Born as a Polish Jew on the run from the Nazi invasion launching World War II, Moshe and his family barely escape the oncoming Holocaust. They find refuge on a kolhoz in Russia, return to Poland to encounter their deepest grief, move to a settlement in Israel, and eventually immigrate to Toronto. Despite his poverty and against the odds, Moshe becomes an academic, a Harvard professor, psychologist and rabbi. But by the age of 30, something inside him shifts, and he reaches for more.
During the psychedelic intrigue of the ’70s, he turns to a healer named Salvador, a man who gives him his first taste of L.S.D. in a cathartic ritual. He travels to India, where a mystic named Osho introduces him to the love that heals. Across the world he seeks healing, traveling on an ever-morphing spiritual journey. Moshe fathers six children with five women. Aiyanna is his fourth, born out of wedlock to astrologer with many names.

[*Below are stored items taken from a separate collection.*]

(** ** Atomicity of [save] *)

(** C6. A [save] that raises leaves the database it was called on: when
    the second half of a replacement fails, the product row that the
    first half wrote back with the old line's effect taken out is
    restored, and so are the other product and the stored line. *)
Theorem replace_line_atomic (self : StockTransactionDetail) (d d' : Database) (e : exn) :
  save self d = (d', Raise e) → d' = d.
Proof.
  intros H. apply save_inv in H as [[-> _]|(? & ? & _)]; done.
Qed.

(** Line 2 of [history_db], an OUT line of 3, is edited to ask for 100.
    Inside the block the product row was already written back with 8;
    the failed [save] leaves 5. *)
Lemma replace_line_atomic_witness :
  save (scenario.line_at 2 2 1 100) scenario.history_db =
  (scenario.history_db,
   Raise (ValidationError "Insufficient stock for P-100. Available: 8, Required: 100")) ∧
  stock (save_body (scenario.line_at 2 2 1 100) scenario.history_db).1 1 = Some 8 ∧
  stock scenario.history_db 1 = Some 5.
Proof.
  split; [|split; reflexivity].
  refine (eq_trans _ (f_equal (λ x, (x, Raise _))
            (replace_line_atomic (scenario.line_at 2 2 1 100) scenario.history_db
               (save (scenario.line_at 2 2 1 100) scenario.history_db).1
               (ValidationError "Insufficient stock for P-100. Available: 8, Required: 100")
               _))).
  - vm_compute. reflexivity.
  - vm_compute. reflexivity.
Defined.

(** ** Invariants of the line table *)

Lemma create_details_applied t details_data d d' :
  create_details t details_data d = (d', Return tt) → applied t details_data d d'.
Proof.
  revert d. induction details_data as [|dd rest IH]; intros d.
  - unfold_M. cbn. unfold_M. intros [= <-]. constructor.
  - cbn. unfold_M.
    destruct (objects_create t (dd_product dd) (dd_quantity dd) d)
      as [d1 [self'|e]] eqn:Hline; [|done].
    intros Hrest. econstructor; eauto.
Qed.

Lemma create_inv header details_data d d' r :
  create header details_data d = (d', r) →
  (d' = d ∧ ∃ e, r = Raise e) ∨
  (∃ t d0, r = Return t ∧
     StockTransaction_objects_create header d = (d0, Return t) ∧
     applied t details_data d0 d').
Proof.
  unfold create. destruct details_data as [|dd rest]; [intros [= <- <-]; eauto|].
  unfold try_except, atomic. unfold mbind at 1, M_bind at 1, bind at 1.
  destruct (StockTransaction_objects_create header d) as [d0 [t|e]] eqn:Hh;
    [|intros [= <- <-]; eauto].
  unfold mbind, M_bind, bind.
  destruct (create_details t (dd :: rest) d0) as [d1 [[]|e]] eqn:Hlines;
    [|intros [= <- <-]; eauto].
  unfold mret, M_ret, ret. intros [= <- <-]. right.
  exists t, d0. eauto using create_details_applied.
Qed.

Section invariant.
Variable I : Database → Prop.
Hypothesis I_save : ∀ self d d' r, I d → save self d = (d', r) → I d'.
Hypothesis I_delete : ∀ self d d' r, I d → delete self d = (d', r) → I d'.
Hypothesis I_header :
  ∀ header d d' r, I d → StockTransaction_objects_create header d = (d', r) → I d'.

Lemma invariant_applied t details_data d d' :
  I d → applied t details_data d d' → I d'.
Proof. intros HI Happ. induction Happ; eauto. Qed.

Lemma invariant_perform d c : I d → I (perform d c).
Proof.
  intros HI. destruct c as [self|self|header details_data]; cbn.
  - destruct (save self d) eqn:?; eauto.
  - destruct (delete self d) eqn:?; eauto.
  - destruct (create header details_data d) as [d' r] eqn:Hc. cbn.
    apply create_inv in Hc as [[-> _]|(t & d0 & _ & Hh & Happ)]; [done|].
    eauto using invariant_applied.
Qed.

Lemma invariant_run cs d : I d → I (run cs d).
Proof.
  unfold run. revert d. induction cs as [|c cs IH]; intros d HI; cbn; [done|].
  apply IH. by apply invariant_perform.
Qed.
End invariant.

Lemma positive_quantities_run cs d : positive_quantities d → positive_quantities (run cs d).
Proof.
  apply invariant_run; unfold positive_quantities.
  - intros self d0 d' r HI [[-> _]|(self' & _ & Hq & _ & -> & _)]%save_inv; [done|].
    by apply map_Forall_insert_2.
  - intros self d0 d' r HI [[-> _]|(k & _ & _ & _ & ->)]%delete_inv; [done|].
    by apply map_Forall_delete.
  - intros header d0 d' r HI [_ ->]%header_create_inv. done.
Qed.

(** ** Validation of the quantity *)

(** C8. A line whose quantity is zero or negative is refused by
    [full_clean], ahead of the block that writes: [save] raises the
    validation error that carries the message of [clean] and leaves the
    database as it was.  Hence, in a table whose lines all have a
    quantity above zero, every line has one after any sequence of calls. *)
Theorem apply_line_invalid_quantity :
  (∀ self d, quantity self ≤ 0 →
     ∃ errors,
       (NON_FIELD_ERRORS, quantity_message) ∈ errors ∧
       full_clean self d = (d, Raise (ValidationErrorDict errors)) ∧
       save self d = (d, Raise (ValidationErrorDict errors))) ∧
  (∀ cs d, positive_quantities d → positive_quantities (run cs d)).
Proof.
  split; [|apply positive_quantities_run].
  intros self d Hq. exists (full_clean_errors self d).
  assert ((NON_FIELD_ERRORS, quantity_message) ∈ full_clean_errors self d) as Hin.
  { unfold full_clean_errors, clean. rewrite bool_decide_eq_true_2 by done.
    set_solver. }
  unfold save. unfold_M. rewrite !full_clean_run.
  destruct (full_clean_errors self d); [by apply elem_of_nil in Hin|done].
Qed.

Moshe’s epic personality, wisdom, stories, and memories suddenly collide into Aiyanna’s life, filing her one-bedroom apartment, where they record together for a month, fighting, laughing, cooking dinners, ultimately rebuilding their lost relationship. When Moshe leaves, Aiyanna is left with a lifetime of pages to be written.
But the book she writes is far from the reflection Moshe expected. Aiyanna’s life experiences stand beside his; she writes of her siblings, their mothers, and the tangled nest of contention, love and disconnection between them all. From this portrayal, Moshe feels both betrayed and deeply wounded, confirmed that all women are only destined to hurt him.
A Tangled Tree is more than a memoir. It tells two conflicting but inseparable truths, painting a dynamic portrait of a man, of his parents’ miraculous escape, of the six children he fathered, and of a daughter determined to tell their story, and carry it forward until the end.
Aiyanna Sezak-Blatt grew up on the island of Kauai where she gorged on mangos, chased after imaginary unicorns and freckled beneath a hot tropical sun. As a young woman, she traveled to Massachusetts to attend the Cambridge School of Weston for high school, and landed in New York to study at Sarah Lawrence College, where she received a BA in creative writing. This is her first book.
She now devotes herself to writing amongst the rolling purple mountains of Western North Carolina where she lives and works in Asheville. She writes for several local publications; is a student of permaculture design and gardening; a maker of herbal elixirs and meads, a tarot card reader, a constant and sensitive seeker, and grateful to be on this beautiful and mysterious journey called life. Her website is aiyannasezakblatt.com.